■ Exercise prompt: Return only the lines running from the first line of the listing through the one with "cbn [advance extend", unchanged.

■ Records to process:
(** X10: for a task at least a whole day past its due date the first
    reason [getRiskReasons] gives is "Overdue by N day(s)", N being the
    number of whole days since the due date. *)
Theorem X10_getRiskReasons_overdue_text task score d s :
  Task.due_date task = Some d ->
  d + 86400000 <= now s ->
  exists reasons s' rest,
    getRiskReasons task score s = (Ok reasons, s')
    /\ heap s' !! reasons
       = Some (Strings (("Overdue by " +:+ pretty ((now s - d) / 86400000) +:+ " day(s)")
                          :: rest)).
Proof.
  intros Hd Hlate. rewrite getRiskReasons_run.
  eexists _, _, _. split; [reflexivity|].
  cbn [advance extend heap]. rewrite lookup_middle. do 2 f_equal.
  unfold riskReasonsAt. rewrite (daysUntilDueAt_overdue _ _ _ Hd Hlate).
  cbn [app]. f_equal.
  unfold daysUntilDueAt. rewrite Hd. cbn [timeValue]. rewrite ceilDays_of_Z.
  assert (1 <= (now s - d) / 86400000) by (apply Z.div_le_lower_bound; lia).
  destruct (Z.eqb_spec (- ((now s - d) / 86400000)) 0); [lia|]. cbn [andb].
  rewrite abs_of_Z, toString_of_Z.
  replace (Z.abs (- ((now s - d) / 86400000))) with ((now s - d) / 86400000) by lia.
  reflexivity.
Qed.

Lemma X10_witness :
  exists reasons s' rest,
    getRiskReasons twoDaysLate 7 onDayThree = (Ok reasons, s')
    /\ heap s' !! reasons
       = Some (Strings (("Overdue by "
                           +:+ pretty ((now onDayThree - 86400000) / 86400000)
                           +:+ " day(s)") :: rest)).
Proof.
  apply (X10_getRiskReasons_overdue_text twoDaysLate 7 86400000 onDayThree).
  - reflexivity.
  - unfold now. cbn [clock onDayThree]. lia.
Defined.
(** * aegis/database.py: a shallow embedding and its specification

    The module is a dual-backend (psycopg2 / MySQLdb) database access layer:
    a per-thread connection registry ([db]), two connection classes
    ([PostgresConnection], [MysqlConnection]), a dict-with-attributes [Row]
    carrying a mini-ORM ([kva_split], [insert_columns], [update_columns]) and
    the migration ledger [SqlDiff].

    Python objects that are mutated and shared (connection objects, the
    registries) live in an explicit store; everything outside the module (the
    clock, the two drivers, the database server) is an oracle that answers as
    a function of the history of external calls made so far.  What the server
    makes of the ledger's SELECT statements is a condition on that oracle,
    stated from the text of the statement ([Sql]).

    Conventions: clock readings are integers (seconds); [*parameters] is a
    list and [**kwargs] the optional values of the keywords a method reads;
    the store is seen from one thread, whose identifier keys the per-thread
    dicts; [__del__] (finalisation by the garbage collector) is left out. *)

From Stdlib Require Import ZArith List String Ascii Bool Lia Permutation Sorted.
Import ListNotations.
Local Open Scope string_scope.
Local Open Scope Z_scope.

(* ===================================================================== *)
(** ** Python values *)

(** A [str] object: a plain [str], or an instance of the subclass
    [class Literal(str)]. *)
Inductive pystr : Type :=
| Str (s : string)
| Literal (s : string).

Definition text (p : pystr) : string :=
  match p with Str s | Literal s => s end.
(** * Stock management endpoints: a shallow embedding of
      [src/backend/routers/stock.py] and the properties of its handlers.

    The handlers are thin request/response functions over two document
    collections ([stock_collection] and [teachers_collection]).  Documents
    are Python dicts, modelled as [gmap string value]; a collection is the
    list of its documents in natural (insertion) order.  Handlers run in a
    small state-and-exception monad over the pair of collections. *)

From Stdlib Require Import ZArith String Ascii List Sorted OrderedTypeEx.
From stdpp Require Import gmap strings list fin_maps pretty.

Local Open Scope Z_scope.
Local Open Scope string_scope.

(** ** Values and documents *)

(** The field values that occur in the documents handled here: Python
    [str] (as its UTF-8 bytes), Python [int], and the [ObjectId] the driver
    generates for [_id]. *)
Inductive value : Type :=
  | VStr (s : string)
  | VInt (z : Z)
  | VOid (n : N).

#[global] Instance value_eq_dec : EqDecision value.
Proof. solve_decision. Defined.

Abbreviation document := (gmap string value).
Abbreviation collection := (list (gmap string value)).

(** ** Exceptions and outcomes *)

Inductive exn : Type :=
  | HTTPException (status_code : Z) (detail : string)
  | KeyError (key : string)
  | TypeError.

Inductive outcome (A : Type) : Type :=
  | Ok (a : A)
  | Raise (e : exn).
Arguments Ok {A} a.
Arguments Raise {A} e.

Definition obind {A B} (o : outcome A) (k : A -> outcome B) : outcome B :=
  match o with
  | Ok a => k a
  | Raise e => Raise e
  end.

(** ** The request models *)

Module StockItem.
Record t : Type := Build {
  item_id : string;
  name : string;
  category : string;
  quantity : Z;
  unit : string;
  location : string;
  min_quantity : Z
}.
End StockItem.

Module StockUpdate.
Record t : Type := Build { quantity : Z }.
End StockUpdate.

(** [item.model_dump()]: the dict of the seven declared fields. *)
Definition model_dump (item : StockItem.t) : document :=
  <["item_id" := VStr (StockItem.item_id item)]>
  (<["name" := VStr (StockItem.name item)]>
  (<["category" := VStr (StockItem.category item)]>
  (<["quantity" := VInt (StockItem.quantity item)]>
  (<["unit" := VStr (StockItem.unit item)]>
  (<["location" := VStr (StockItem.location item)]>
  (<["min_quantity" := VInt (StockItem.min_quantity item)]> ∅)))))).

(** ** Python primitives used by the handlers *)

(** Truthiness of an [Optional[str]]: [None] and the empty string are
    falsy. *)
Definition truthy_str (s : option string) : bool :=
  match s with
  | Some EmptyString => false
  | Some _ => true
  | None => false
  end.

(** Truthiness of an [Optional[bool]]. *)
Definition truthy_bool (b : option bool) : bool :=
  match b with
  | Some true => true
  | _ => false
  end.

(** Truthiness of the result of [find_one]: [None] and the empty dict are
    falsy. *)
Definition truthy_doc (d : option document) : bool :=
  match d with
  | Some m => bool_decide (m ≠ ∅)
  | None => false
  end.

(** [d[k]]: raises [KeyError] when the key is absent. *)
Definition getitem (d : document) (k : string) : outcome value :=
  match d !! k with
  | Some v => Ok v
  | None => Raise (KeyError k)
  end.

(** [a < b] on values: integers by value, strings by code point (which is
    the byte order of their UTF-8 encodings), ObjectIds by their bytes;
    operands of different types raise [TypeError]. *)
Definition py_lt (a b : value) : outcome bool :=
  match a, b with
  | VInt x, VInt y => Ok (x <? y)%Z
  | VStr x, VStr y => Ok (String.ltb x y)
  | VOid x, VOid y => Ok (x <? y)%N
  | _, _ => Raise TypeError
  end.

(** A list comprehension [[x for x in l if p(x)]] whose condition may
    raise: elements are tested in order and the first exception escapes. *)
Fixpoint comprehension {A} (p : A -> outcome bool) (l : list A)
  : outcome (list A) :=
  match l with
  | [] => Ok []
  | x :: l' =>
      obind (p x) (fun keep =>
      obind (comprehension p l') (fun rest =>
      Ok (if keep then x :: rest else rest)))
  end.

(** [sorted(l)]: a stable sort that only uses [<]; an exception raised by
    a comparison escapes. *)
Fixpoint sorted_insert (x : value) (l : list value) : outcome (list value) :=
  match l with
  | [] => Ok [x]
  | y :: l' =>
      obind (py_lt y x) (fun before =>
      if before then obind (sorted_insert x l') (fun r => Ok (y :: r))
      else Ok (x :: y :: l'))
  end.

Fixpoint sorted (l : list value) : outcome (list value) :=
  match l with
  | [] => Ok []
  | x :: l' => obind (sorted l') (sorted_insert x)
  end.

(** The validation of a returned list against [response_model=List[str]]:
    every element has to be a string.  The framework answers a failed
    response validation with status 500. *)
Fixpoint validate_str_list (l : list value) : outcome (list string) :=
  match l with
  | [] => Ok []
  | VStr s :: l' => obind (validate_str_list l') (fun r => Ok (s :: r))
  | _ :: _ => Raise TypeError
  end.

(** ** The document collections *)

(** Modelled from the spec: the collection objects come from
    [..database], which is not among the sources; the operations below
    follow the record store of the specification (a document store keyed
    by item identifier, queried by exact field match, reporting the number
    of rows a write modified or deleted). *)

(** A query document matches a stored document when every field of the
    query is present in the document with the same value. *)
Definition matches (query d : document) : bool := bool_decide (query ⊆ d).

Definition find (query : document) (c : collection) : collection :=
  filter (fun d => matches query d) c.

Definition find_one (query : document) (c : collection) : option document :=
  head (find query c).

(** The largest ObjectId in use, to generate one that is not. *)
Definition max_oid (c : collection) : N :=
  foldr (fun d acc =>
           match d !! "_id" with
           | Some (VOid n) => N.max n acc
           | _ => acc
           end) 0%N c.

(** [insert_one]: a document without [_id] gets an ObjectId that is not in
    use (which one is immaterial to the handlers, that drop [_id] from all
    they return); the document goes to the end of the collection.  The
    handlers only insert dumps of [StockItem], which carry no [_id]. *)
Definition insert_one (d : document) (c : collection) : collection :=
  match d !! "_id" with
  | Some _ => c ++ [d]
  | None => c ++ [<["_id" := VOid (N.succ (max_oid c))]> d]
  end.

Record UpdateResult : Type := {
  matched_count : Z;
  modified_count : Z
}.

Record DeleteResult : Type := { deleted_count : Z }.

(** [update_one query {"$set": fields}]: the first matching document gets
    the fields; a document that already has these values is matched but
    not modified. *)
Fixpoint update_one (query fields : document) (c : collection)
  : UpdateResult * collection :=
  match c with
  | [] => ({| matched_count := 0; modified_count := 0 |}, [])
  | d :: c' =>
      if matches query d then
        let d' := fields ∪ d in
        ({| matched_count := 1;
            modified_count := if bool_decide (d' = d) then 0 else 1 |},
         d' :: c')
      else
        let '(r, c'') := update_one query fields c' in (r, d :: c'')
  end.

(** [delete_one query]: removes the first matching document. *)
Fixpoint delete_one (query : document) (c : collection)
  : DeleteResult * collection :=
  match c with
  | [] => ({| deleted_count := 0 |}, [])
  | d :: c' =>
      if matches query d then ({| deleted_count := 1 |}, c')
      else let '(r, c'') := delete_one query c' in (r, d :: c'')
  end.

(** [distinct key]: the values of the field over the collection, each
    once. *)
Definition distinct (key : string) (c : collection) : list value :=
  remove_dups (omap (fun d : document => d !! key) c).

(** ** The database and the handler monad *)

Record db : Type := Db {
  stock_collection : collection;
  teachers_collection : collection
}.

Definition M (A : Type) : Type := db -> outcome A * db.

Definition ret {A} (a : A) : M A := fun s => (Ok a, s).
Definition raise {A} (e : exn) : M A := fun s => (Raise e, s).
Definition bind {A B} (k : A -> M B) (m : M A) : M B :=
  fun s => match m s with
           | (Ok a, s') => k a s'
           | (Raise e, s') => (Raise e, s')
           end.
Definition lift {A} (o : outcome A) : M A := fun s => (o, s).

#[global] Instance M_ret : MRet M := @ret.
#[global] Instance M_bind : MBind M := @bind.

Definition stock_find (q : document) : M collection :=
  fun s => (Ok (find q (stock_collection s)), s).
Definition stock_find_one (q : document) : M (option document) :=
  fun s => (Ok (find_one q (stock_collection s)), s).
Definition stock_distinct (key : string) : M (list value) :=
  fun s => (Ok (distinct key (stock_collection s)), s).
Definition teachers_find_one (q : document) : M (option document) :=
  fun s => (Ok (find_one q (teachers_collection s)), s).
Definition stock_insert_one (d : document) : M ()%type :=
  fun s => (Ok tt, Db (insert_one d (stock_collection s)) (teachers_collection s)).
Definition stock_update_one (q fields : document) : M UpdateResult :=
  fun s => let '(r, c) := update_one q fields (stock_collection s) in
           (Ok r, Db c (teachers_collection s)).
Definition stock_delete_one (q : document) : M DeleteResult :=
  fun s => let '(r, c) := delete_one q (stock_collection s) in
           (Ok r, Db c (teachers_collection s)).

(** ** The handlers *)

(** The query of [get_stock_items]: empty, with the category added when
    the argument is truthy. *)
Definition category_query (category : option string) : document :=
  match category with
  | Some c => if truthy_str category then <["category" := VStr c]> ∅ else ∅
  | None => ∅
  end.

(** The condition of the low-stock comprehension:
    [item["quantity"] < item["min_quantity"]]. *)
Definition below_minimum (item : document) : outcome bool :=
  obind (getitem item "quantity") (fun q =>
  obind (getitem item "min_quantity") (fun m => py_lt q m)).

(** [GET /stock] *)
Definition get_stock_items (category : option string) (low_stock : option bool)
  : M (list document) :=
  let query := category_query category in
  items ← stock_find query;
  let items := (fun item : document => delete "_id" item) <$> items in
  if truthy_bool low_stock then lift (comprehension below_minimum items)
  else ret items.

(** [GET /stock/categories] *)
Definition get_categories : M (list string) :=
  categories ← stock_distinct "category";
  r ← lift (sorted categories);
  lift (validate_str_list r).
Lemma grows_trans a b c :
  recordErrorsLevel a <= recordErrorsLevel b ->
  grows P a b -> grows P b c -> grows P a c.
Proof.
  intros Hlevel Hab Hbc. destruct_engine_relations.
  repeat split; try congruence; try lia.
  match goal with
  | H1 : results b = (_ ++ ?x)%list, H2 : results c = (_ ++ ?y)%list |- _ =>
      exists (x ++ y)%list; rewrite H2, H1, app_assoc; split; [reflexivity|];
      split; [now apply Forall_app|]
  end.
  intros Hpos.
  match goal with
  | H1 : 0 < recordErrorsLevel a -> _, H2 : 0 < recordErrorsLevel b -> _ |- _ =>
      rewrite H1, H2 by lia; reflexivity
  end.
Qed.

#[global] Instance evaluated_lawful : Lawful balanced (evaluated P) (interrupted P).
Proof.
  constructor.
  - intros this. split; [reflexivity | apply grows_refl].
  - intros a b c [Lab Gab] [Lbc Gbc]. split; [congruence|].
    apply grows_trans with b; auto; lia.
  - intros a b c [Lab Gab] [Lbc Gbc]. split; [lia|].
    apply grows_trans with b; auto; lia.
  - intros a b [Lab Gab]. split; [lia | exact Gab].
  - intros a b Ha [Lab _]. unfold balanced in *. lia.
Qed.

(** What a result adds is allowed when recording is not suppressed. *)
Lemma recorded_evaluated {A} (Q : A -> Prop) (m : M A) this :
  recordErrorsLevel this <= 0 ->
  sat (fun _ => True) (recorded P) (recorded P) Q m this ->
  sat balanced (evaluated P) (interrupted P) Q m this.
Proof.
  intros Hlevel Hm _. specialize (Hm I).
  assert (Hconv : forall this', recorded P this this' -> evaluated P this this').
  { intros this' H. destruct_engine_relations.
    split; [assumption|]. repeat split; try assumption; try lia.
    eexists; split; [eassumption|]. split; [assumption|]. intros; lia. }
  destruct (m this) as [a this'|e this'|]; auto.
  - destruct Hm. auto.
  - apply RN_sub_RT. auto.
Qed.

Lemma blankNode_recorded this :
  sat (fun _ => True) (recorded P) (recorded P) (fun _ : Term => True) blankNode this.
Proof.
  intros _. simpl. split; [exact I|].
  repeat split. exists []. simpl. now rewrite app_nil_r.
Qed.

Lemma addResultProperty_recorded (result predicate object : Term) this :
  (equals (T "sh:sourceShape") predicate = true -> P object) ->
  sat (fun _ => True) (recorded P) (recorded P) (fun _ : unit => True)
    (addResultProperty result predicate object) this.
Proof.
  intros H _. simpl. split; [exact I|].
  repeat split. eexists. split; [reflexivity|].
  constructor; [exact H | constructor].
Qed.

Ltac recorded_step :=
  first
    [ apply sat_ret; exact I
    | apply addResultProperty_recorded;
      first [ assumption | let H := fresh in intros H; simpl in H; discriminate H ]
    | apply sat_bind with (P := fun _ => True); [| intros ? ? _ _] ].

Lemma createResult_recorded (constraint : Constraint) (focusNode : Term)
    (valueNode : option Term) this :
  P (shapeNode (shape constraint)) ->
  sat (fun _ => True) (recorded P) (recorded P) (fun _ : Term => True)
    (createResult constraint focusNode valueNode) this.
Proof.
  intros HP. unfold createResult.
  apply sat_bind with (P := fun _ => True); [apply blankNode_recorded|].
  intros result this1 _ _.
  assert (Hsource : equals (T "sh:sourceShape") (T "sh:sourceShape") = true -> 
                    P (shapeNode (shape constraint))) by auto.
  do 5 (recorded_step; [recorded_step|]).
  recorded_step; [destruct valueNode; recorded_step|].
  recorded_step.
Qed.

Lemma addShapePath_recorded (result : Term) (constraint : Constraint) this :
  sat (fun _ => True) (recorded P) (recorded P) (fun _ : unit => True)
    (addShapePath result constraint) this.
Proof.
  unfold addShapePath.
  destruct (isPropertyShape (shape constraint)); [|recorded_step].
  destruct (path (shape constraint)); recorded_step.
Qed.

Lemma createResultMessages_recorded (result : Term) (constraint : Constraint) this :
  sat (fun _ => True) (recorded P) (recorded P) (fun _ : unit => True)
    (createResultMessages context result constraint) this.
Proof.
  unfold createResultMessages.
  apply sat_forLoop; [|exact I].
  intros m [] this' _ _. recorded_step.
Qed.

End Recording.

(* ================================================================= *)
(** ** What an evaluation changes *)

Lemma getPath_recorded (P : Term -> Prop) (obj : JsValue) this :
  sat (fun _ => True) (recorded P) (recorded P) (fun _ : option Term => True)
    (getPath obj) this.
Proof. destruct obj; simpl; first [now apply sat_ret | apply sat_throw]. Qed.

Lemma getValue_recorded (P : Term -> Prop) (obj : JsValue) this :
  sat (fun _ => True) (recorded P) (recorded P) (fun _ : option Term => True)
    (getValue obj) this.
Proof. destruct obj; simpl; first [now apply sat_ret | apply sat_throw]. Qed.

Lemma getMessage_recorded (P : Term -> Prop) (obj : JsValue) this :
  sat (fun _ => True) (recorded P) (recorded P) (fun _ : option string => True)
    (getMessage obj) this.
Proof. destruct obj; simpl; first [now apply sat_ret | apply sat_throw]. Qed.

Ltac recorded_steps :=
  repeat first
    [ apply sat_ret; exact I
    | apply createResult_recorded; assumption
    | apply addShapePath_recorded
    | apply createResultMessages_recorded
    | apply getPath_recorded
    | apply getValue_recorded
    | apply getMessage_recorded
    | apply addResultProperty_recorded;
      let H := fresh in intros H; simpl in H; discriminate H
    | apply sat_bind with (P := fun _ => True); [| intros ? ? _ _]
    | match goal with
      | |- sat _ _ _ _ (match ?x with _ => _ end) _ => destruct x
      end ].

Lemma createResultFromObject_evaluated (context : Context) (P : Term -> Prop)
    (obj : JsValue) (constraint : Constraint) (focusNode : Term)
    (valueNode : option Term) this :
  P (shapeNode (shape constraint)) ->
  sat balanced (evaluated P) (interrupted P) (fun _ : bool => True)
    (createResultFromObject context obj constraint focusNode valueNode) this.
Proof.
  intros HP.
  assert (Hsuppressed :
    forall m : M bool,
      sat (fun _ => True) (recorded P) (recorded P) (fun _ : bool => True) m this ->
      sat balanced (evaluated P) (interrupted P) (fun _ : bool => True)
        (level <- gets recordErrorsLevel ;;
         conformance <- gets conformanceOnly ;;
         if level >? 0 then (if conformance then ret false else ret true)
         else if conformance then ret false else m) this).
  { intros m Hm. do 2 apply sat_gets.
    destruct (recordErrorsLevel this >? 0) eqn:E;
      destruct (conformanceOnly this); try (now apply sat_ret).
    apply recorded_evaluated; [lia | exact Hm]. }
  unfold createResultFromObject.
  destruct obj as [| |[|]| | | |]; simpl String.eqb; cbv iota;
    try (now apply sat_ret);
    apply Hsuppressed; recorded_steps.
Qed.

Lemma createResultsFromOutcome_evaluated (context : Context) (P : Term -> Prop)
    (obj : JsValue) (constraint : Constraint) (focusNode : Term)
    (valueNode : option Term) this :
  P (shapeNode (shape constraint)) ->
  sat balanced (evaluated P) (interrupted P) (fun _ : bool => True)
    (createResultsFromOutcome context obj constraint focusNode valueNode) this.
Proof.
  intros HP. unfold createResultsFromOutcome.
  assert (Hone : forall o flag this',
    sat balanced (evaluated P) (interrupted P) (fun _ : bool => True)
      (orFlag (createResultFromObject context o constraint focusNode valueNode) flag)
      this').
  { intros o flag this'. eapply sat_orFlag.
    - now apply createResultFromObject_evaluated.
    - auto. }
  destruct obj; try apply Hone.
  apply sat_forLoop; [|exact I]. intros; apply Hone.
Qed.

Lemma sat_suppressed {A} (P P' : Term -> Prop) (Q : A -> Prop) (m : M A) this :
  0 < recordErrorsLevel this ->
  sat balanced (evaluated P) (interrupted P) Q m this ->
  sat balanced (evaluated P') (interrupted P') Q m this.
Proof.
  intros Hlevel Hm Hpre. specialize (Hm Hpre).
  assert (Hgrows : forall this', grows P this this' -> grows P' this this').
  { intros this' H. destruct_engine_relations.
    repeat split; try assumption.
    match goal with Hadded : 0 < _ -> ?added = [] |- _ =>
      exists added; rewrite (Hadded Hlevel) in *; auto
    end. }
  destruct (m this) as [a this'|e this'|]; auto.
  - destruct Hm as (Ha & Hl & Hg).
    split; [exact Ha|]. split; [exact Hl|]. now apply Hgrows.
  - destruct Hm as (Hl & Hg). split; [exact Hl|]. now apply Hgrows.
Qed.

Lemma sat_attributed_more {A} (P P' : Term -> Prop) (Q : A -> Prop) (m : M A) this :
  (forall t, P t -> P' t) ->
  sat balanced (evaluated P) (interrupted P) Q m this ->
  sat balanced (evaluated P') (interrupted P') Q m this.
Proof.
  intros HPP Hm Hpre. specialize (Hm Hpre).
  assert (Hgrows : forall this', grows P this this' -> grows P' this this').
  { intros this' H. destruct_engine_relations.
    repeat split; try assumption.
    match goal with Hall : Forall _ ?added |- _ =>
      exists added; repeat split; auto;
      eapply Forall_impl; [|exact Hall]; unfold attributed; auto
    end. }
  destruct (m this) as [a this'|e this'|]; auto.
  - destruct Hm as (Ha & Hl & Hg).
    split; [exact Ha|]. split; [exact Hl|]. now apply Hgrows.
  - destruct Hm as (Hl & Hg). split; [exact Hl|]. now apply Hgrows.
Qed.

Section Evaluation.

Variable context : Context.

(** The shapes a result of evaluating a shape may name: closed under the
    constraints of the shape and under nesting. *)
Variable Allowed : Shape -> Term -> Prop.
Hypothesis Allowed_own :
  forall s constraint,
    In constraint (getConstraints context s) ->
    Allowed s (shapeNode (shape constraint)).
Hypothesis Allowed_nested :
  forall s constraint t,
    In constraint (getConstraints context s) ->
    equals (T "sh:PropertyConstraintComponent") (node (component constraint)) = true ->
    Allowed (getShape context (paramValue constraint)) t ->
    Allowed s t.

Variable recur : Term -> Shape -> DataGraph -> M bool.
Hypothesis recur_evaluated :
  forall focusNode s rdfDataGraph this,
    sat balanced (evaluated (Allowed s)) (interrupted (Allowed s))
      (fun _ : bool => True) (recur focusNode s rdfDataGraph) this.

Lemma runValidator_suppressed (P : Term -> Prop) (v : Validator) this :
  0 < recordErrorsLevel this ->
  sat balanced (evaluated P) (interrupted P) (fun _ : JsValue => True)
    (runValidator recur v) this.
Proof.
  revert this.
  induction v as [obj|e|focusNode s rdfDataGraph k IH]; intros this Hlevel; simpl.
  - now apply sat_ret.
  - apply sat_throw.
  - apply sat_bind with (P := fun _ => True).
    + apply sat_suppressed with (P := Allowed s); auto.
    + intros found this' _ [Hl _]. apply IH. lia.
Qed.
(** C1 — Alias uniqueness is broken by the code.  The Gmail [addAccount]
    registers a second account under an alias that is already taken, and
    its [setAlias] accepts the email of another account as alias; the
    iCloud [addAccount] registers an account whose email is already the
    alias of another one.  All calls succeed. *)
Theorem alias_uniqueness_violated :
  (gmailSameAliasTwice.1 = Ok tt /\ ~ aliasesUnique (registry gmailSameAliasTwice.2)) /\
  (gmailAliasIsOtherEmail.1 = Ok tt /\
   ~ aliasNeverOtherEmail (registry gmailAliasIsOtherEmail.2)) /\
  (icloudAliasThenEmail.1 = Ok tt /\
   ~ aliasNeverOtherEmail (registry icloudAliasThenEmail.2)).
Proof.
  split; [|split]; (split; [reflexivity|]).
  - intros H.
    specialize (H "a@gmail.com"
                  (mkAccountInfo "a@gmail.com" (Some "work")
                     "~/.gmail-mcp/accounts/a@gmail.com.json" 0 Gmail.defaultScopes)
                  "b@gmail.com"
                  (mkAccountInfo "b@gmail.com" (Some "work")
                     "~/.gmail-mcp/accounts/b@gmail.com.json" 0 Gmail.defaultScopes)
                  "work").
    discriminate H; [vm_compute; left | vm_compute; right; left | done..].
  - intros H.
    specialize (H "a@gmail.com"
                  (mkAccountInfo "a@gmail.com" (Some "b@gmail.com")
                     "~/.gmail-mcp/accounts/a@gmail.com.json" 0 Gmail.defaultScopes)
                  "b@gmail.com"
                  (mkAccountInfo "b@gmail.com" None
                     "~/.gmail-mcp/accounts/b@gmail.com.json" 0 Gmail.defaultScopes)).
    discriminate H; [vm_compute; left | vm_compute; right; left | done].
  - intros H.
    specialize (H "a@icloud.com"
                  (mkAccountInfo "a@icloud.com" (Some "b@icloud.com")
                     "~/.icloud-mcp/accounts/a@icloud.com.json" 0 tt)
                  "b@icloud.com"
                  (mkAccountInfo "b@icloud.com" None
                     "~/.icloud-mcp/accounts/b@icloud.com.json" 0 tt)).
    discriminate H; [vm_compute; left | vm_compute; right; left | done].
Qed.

■ Answer to this exercise:
(** X10: for a task at least a whole day past its due date the first
    reason [getRiskReasons] gives is "Overdue by N day(s)", N being the
    number of whole days since the due date. *)
Theorem X10_getRiskReasons_overdue_text task score d s :
  Task.due_date task = Some d ->
  d + 86400000 <= now s ->
  exists reasons s' rest,
    getRiskReasons task score s = (Ok reasons, s')
    /\ heap s' !! reasons
       = Some (Strings (("Overdue by " +:+ pretty ((now s - d) / 86400000) +:+ " day(s)")
                          :: rest)).
Proof.
  intros Hd Hlate. rewrite getRiskReasons_run.
  eexists _, _, _. split; [reflexivity|].
  cbn [advance extend heap]. rewrite lookup_middle. do 2 f_equal.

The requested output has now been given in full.